MAO-A preferentially deaminates serotonin, noradrenaline and tyramine. MAO-B handles phenylethylamine and shares dopamine. Irreversible inhibitors covalently inactivate enzyme; recovery requires new enzyme synthesis over roughly two weeks, which is why washouts are measured in weeks, not half-lives of the tablet alone.[2][12]
Tyramine hypertensive crisis ("cheese reaction"). Dietary tyramine is normally destroyed by gut and hepatic MAO-A. With irreversible nonselective inhibition, absorbed tyramine displaces noradrenaline from sympathetic terminals, producing acute hypertension, severe headache, and risk of intracranial haemorrhage.
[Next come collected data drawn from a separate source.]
Record AtomSpace (M : Type) := mkAtomSpace {
  timeServer : TimeServer;
  atomTable : AtomTable;
  spaceServer : SpaceServer M;
  attentionalFocusBoundary : Z;
  maxSTI : recent_val;
  minSTI : recent_val;
  fundsSTI : Z;
  fundsLTI : Z;
  backing_store : option positive
}.
Arguments mkAtomSpace {M}.
Arguments timeServer {M}.
Arguments atomTable {M}.
Arguments spaceServer {M}.
Arguments attentionalFocusBoundary {M}.
Arguments maxSTI {M}.
Arguments minSTI {M}.
Arguments fundsSTI {M}.
Arguments fundsLTI {M}.
Arguments backing_store {M}.

Definition set_timeServer {M} x (s : AtomSpace M) := mkAtomSpace x (atomTable s) (spaceServer s)
  (attentionalFocusBoundary s) (maxSTI s) (minSTI s) (fundsSTI s) (fundsLTI s) (backing_store s).
Definition set_atomTable {M} x (s : AtomSpace M) := mkAtomSpace (timeServer s) x (spaceServer s)
  (attentionalFocusBoundary s) (maxSTI s) (minSTI s) (fundsSTI s) (fundsLTI s) (backing_store s).
Definition set_spaceServer {M} (x : SpaceServer M) (s : AtomSpace M) := mkAtomSpace (timeServer s) (atomTable s) x
  (attentionalFocusBoundary s) (maxSTI s) (minSTI s) (fundsSTI s) (fundsLTI s) (backing_store s).
Definition set_boundary {M} x (s : AtomSpace M) := mkAtomSpace (timeServer s) (atomTable s) (spaceServer s)
  x (maxSTI s) (minSTI s) (fundsSTI s) (fundsLTI s) (backing_store s).
Definition set_maxSTI {M} x (s : AtomSpace M) := mkAtomSpace (timeServer s) (atomTable s) (spaceServer s)
  (attentionalFocusBoundary s) x (minSTI s) (fundsSTI s) (fundsLTI s) (backing_store s).
Definition set_minSTI {M} x (s : AtomSpace M) := mkAtomSpace (timeServer s) (atomTable s) (spaceServer s)
  (attentionalFocusBoundary s) (maxSTI s) x (fundsSTI s) (fundsLTI s) (backing_store s).
Definition set_funds {M} sti lti (s : AtomSpace M) := mkAtomSpace (timeServer s) (atomTable s) (spaceServer s)
  (attentionalFocusBoundary s) (maxSTI s) (minSTI s) sti lti (backing_store s).
Definition set_store {M} x (s : AtomSpace M) := mkAtomSpace (timeServer s) (atomTable s) (spaceServer s)
  (attentionalFocusBoundary s) (maxSTI s) (minSTI s) (fundsSTI s) (fundsLTI s) x.

(** Operations of the parts. *)
Definition on_at {M A} (f : ST AtomTable A) : ST (AtomSpace M) A := fun s =>
  let '(r, t) := f (atomTable s) in (r, set_atomTable t s).
Definition on_ts {M A} (f : ST TimeServer A) : ST (AtomSpace M) A := fun s =>
  let '(r, t) := f (timeServer s) in (r, set_timeServer t s).
Definition on_ss {M A} (f : ST (SpaceServer M) A) : ST (AtomSpace M) A := fun s =>
  let '(r, t) := f (spaceServer s) in (r, set_spaceServer t s).
Definition on_tlb_of {M A} (f : ST TLB A) : ST (AtomSpace M) A :=
  on_at (fun s => let '(r, t) := f (tlb s) in (r, set_tlb t s)).

Module AS.
Section space.
Context `{SetOrder} (cs : ClassServer) (string_hash : string -> N).
Context {M : Type} `{SpaceMap M} (stores : positive -> BackingStore).

Definition SPACE_MAP_NODE_NAME : string := "SpaceMap".
Definition AT_TIME_LINK : N := ClassServer.getType cs "AtTimeLink".
Definition TIME_NODE : N := ClassServer.getType cs "TimeNode".
Definition CONCEPT_NODE : N := ClassServer.getType cs "ConceptNode".
Definition OBJECT_NODE : N := ClassServer.getType cs "ObjectNode".
Definition VARIABLE_NODE : N := ClassServer.getType cs "VariableNode".
Definition LIST_LINK : N := ClassServer.getType cs "ListLink".

(** The constructor; the funds come from the configuration. *)
Definition AtomSpace_new (t : TLB) (STARTING_STI_FUNDS STARTING_LTI_FUNDS : Z) : AtomSpace M :=
  mkAtomSpace TimeServer_new (AtomTable_new cs t) SpaceServer_new
    1 recent_new recent_new STARTING_STI_FUNDS STARTING_LTI_FUNDS None.

Definition registerBackingStore (bs : positive) : ST (AtomSpace M) unit := modst (set_store (Some bs)).
Definition unregisterBackingStore (bs : positive) : ST (AtomSpace M) unit :=
  modst (fun s => if bool_decide (backing_store s = Some bs) then set_store None s else s).
Definition storeAtom (h : Handle) : ST (AtomSpace M) unit :=
  bs ← asks backing_store;
  match bs with Some bs => on_tlb_of (bs_storeAtom (stores bs) h) | None => mret tt end.

(** *** Reading atoms *)
Definition the_tlb (s : AtomSpace M) : TLB := tlb (atomTable s).

(** [TLB::getAtom(h)->...]. *)
Definition atom (h : Handle) (s : AtomSpace M) : res Atom := of_opt (atomOf (the_tlb s) h).
(** A [dynamic_cast] of [TLB::getAtom(h)] to [Link] or [Node]: [None] is null. *)
Definition cast (ok : Atom -> bool) (h : Handle) (s : AtomSpace M) : res (option Atom) :=
  match getAtom (the_tlb s) h with
  | None => Ok None
  | Some p => a ← of_opt (heap (the_tlb s) !! p); Ok (if ok a then Some a else None)
  end.
Definition as_link := cast isLinkObj.
Definition as_node := cast isNodeObj.

Definition isValid (h : Handle) (s : AtomSpace M) : bool := isValidHandle (the_tlb s) h.

Definition getType (h : Handle) (s : AtomSpace M) : res N := a ← atom h s; Ok (a_type a).
Definition getName (h : Handle) (s : AtomSpace M) : res string :=
  o ← as_node h s; Ok match o with Some n => Atom.getName n | None => EmptyString end.
Definition getArity (h : Handle) (s : AtomSpace M) : res Z :=
  o ← as_link h s; Ok match o with Some l => Z.of_N (Atom.getArity l) | None => 0%Z end.
Definition getOutgoing_at (h : Handle) (idx : Z) (s : AtomSpace M) : res Handle :=
  o ← as_link h s;
  match o with
  | None => Throw ThrownPointer
  | Some l => if (Z.of_N (Atom.getArity l) <=? idx)%Z then Throw ThrownPointer
              else if (idx <? 0)%Z then Undef else of_opt (outgoing l !! Z.to_nat idx)
  end.
Definition getOutgoing (h : Handle) (s : AtomSpace M) : res (list Handle) :=
  o ← as_link h s; Ok match o with Some l => outgoing l | None => [] end.
Definition getIncoming (h : Handle) (s : AtomSpace M) : res (list Handle) :=
  a ← atom h s; Ok (HE.toHandleVector (a_incoming a)).
Definition setName (h : Handle) (name : string) : ST (AtomSpace M) unit :=
  o ← reads (as_node h);
  match o with
  | None => throw AssertionException
  | Some _ => on_at (on_tlb (on_atom h (Atom.setName name)))
  end.

Definition inheritsType (t1 t2 : N) : res bool := isA cs t1 t2.
Definition isNode (t : N) : res bool := inheritsType t (NODE cs).
Definition isVar (h : Handle) (s : AtomSpace M) : res bool := t ← getType h s; inheritsType t VARIABLE_NODE.
Definition isList (h : Handle) (s : AtomSpace M) : res bool := t ← getType h s; inheritsType t LIST_LINK.

(** The loop stops at the first member that contains a variable. *)
Fixpoint contains_loop (containsVar : Handle -> res bool) (l : list Handle) : res bool :=
  match l with
  | [] => Ok false
  | x :: l' => b ← containsVar x; if b : bool then Ok true else contains_loop containsVar l'
  end.
Fixpoint containsVar (fuel : nat) (h : Handle) (s : AtomSpace M) : res bool :=
  match fuel with
  | O => Fuel
  | S fuel' =>
      nnn ← as_node h s;
      match nnn with
      | Some _ => isVar h s
      | None => o ← as_link h s;
                contains_loop (fun x => containsVar fuel' x s)
                  match o with Some l => targets l | None => [] end
      end
  end.

Definition getHandle_node (t : N) (str : string) (s : AtomSpace M) : res Handle :=
  getHandle_name (c_str str) t (atomTable s).
Definition getHandle_link (t : N) (outg : list Handle) (s : AtomSpace M) : res Handle :=
  getHandle_seq t outg (atomTable s).

(** *** Truth values *)
Definition isInvalid (s : AtomSpace M) (h : Handle) : bool := isInvalidHandle (the_tlb s) h.

Definition getTV (h : Handle) (vh : VersionHandle) (s : AtomSpace M) : res TruthValue :=
  if isInvalid s h then Ok NullTV
  else
    a ← atom h s;
    if isNullVersionHandle (isInvalid s) vh then Ok (a_truthValue a)
    else
      t ← getType_tv (a_truthValue a);
      if (t =? COMPOSITE_TRUTH_VALUE)%Z then
        match a_truthValue a with
        | CompositeTV p vs => getVersionedTV (isInvalid s) vh p vs
        | _ => Undef
        end
      else Ok NullTV.

(** [TLB::getAtom(h)->setTruthValue(tv)]. *)
Definition put_tv (h : Handle) (tv : TruthValue) : ST (AtomSpace M) unit :=
  on_at (on_tlb (on_atom h (setTruthValue tv))).

(** A composite value with [tv] for the version [vh]. *)
Definition with_version (s : AtomSpace M) (tv : TruthValue) (vh : VersionHandle) (ctv : TruthValue)
    : res TruthValue :=
  match ctv with
  | CompositeTV p vs => r ← setVersionedTV (isInvalid s) tv vh p vs; Ok (CompositeTV r.1 r.2)
  | _ => Undef
  end.

Definition setTV (h : Handle) (tv : TruthValue) (vh : VersionHandle) : ST (AtomSpace M) unit :=
  currentTv ← reads (getTV h NULL_VERSION_HANDLE);
  nullvh ← asks (fun s => isNullVersionHandle (isInvalid s) vh);
  ct ← lift (getType_tv currentTv);
  if negb nullvh then
    ctv ← reads (fun s => c ← (if (ct =? COMPOSITE_TRUTH_VALUE)%Z then clone currentTv
                               else composite_init (isInvalid s) currentTv NULL_VERSION_HANDLE);
                          with_version s tv vh c);
    put_tv h ctv
  else if (ct =? COMPOSITE_TRUTH_VALUE)%Z then
    t ← lift (getType_tv tv);
    if negb (t =? COMPOSITE_TRUTH_VALUE)%Z then
      ctv ← reads (fun s => c ← clone currentTv; with_version s tv vh c);
      put_tv h ctv
    else put_tv h tv
  else put_tv h tv.

(** [setMean] of a simple or an indefinite value. *)
Definition tv_setMean (mean : float) (tv : TruthValue) : res TruthValue :=
  match tv with
  | SimpleTV _ c => Ok (SimpleTV mean c)
  | IndefiniteTV i => Ok (IndefiniteTV (itv_setMean mean i))
  | NullTV => Throw RuntimeException
  | _ => Throw InvalidParamException
  end.
Definition setMean (h : Handle) (mean : float) : ST (AtomSpace M) unit :=
  tv ← reads (getTV h NULL_VERSION_HANDLE);
  newTv ← lift (clone tv);
  newTv ← reads (fun s =>
    match newTv with
    | CompositeTV p vs =>
        primaryTv ← getVersionedTV (isInvalid s) NULL_VERSION_HANDLE p vs;
        primaryTv ← clone primaryTv;
        primaryTv ← tv_setMean mean primaryTv;
        with_version s primaryTv NULL_VERSION_HANDLE newTv
    | _ => tv_setMean mean newTv
    end);
  setTV h newTv NULL_VERSION_HANDLE.

Definition containsVersionedTV (h : Handle) (vh : VersionHandle) (s : AtomSpace M) : res bool :=
  if isNullVersionHandle (isInvalid s) vh then Ok true
  else
    tv ← getTV h NULL_VERSION_HANDLE s;
    if isNullTv tv then Ok false
    else match tv with
         | CompositeTV p vs => v ← getVersionedTV (isInvalid s) vh p vs; Ok (negb (isNullTv v))
         | _ => Ok false
         end.

Definition do_merge_tv (h : Handle) (tvn : TruthValue) : ST (AtomSpace M) unit :=
  currentTV ← reads (getTV h NULL_VERSION_HANDLE);
  if isNullTv currentTV then setTV h tvn NULL_VERSION_HANDLE
  else mergedTV ← lift (TruthValue.merge currentTV tvn); setTV h mergedTV NULL_VERSION_HANDLE.

(** *** Attention values *)
Definition holder (p : positive) (s : AtomSpace M) : res AttentionValue :=
  a ← of_opt (heap (the_tlb s) !! p); Ok (a_attentionValue a).
(** The handle variants start with [TLB::getAtom(h)]. *)
Definition pointer (h : Handle) (s : AtomSpace M) : res positive := of_opt (getAtom (the_tlb s) h).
Risk is dose-related to tyramine load, not mystical — modern analytical work refined which foods truly exceed dangerous per-serving thresholds.[10][11][12]
RIMA logic. Reversible competitive MAO-A inhibitors can be displaced by high substrate loads, giving a pharmacological safety buffer against tyramine compared with irreversible agents, while retaining antidepressant utility in meta-analysis versus TCA comparators for moclobemide-class drugs.[9][12]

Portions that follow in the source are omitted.